| Goal of the exercise |
Reproduce word for word the lines between those holding "mo_episode_id : uuid;" and "(** [tuple(range(n))] *)", inclusive, and nothing else from the data below.

| Records to use |
Record MarlObservation : Type := mkObservation {
  mo_observation_id : uuid;
  mo_episode_id : uuid;
  mo_workspace_id : uuid;
  mo_session_id : uuid;
  mo_decision_index : Z;
  mo_environment_version : string;
  mo_observation_implementation : ImplementationRefV1;
  mo_ledger_seq : Z;
  mo_ledger_event_id : option uuid;
  mo_ledger_hash : string;
  mo_terminal : bool;
  mo_terminal_reason : option string;
  mo_sources : list (sealed ObservationSource);
  mo_features : list (sealed ObservationFeature);
  mo_sources_hash : string;
  mo_features_hash : string
}.

Definition feature_keys (o : MarlObservation) : list (string * string) :=
  map (fun f => (of_feature_id (body f), of_feature_version (body f))) (mo_features o).

(** [tuple(range(n))] *)
Definition range (n : nat) : list Z := map Z.of_nat (seq 0 n).

(** [shape_and_order] *)
Definition shape_and_order (o : MarlObservation) : res unit :=
  _ ← guard_not (negb (Bool.eqb (mo_terminal o) (is_some (mo_terminal_reason o))))
        ValueErrorC "terminal observation shape is inconsistent";
  _ ← guard_not (negb (bool_decide (map (fun s => os_ordinal (body s)) (mo_sources o)
                                    = range (length (mo_sources o)))))
        ValueErrorC "observation sources must use gapless ordinals";
  guard_not (negb (bool_decide (sort_by pair_leb (feature_keys o) = feature_keys o))
             || negb (bool_decide (NoDup (feature_keys o))))
    ValueErrorC "observation features must be uniquely ordered".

| Answer |
  mo_episode_id : uuid;
  mo_workspace_id : uuid;
  mo_session_id : uuid;
  mo_decision_index : Z;
  mo_environment_version : string;
  mo_observation_implementation : ImplementationRefV1;
  mo_ledger_seq : Z;
  mo_ledger_event_id : option uuid;
  mo_ledger_hash : string;
  mo_terminal : bool;
  mo_terminal_reason : option string;
  mo_sources : list (sealed ObservationSource);
  mo_features : list (sealed ObservationFeature);
  mo_sources_hash : string;
  mo_features_hash : string
}.

Definition feature_keys (o : MarlObservation) : list (string * string) :=
  map (fun f => (of_feature_id (body f), of_feature_version (body f))) (mo_features o).

(** [tuple(range(n))] *)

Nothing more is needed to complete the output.